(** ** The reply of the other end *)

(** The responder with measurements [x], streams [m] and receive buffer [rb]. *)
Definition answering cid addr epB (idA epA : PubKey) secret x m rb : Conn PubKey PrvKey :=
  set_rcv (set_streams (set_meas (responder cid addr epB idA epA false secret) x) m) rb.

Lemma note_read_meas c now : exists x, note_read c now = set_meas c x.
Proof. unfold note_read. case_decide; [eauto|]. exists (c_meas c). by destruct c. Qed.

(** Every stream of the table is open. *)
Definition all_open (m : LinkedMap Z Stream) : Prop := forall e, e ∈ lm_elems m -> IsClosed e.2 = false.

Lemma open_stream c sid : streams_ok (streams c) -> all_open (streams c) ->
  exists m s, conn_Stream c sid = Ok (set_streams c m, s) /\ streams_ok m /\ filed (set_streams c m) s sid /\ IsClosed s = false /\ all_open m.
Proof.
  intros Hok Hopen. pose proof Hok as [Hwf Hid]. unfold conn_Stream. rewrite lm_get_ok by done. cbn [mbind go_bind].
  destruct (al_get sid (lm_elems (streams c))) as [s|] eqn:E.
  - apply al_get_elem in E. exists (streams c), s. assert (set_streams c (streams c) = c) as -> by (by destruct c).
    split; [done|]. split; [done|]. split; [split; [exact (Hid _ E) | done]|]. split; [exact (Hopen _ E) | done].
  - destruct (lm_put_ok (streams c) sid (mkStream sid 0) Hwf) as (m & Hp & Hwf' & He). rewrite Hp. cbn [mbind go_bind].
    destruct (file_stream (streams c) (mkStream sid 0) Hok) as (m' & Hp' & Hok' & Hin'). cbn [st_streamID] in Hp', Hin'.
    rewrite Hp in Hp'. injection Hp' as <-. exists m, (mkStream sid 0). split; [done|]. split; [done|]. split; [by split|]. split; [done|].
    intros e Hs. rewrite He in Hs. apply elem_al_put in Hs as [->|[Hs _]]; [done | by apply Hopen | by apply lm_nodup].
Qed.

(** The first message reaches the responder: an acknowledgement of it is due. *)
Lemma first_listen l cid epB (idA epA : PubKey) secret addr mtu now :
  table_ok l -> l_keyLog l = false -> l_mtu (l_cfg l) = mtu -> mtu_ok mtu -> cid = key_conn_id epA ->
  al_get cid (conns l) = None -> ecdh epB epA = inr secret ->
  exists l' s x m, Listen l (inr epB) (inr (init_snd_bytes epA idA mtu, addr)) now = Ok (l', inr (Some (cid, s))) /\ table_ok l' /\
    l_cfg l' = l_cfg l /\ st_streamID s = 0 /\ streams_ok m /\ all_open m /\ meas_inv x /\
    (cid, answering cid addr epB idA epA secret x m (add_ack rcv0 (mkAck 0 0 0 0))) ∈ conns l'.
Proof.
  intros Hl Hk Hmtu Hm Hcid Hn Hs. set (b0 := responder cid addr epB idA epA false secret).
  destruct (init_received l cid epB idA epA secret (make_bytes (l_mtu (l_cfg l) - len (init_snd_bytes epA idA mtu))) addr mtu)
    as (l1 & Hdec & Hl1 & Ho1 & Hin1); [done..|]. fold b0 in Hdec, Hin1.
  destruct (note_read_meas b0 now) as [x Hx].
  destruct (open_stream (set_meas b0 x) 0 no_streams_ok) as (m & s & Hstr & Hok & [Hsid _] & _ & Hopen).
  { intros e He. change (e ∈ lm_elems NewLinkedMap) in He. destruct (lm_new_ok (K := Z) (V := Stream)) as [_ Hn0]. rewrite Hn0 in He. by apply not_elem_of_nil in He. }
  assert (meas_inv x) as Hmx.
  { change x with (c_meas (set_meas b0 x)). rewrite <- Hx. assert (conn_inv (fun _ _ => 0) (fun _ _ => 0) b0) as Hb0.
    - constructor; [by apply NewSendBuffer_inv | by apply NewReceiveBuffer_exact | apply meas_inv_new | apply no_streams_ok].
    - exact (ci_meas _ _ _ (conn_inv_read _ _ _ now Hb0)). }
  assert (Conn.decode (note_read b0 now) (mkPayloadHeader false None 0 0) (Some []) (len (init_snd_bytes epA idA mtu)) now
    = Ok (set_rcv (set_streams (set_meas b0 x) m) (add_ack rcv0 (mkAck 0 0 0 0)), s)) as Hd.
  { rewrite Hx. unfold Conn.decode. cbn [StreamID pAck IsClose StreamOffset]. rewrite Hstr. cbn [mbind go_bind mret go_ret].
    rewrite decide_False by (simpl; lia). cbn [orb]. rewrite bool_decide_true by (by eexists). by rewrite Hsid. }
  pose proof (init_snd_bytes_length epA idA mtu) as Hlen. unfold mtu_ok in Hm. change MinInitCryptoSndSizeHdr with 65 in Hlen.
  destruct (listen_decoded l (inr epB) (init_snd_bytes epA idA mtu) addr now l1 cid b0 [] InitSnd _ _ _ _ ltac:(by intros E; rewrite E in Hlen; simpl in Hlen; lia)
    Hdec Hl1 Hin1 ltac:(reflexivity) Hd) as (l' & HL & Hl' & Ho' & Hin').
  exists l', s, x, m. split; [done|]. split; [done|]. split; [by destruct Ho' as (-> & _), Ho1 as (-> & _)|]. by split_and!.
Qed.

★ ★ ★ ★ ★ ★ ★

All lines above from the one with "Lemma first_listen l" to the one with "intros Hl Hk", inclusive, should be copied exactly, and no other lines.

**YOUR SOLUTION**
Lemma first_listen l cid epB (idA epA : PubKey) secret addr mtu now :
  table_ok l -> l_keyLog l = false -> l_mtu (l_cfg l) = mtu -> mtu_ok mtu -> cid = key_conn_id epA ->
  al_get cid (conns l) = None -> ecdh epB epA = inr secret ->
  exists l' s x m, Listen l (inr epB) (inr (init_snd_bytes epA idA mtu, addr)) now = Ok (l', inr (Some (cid, s))) /\ table_ok l' /\
    l_cfg l' = l_cfg l /\ st_streamID s = 0 /\ streams_ok m /\ all_open m /\ meas_inv x /\
    (cid, answering cid addr epB idA epA secret x m (add_ack rcv0 (mkAck 0 0 0 0))) ∈ conns l'.
Proof.
  intros Hl Hk Hmtu Hm Hcid Hn Hs. set (b0 := responder cid addr epB idA epA false secret).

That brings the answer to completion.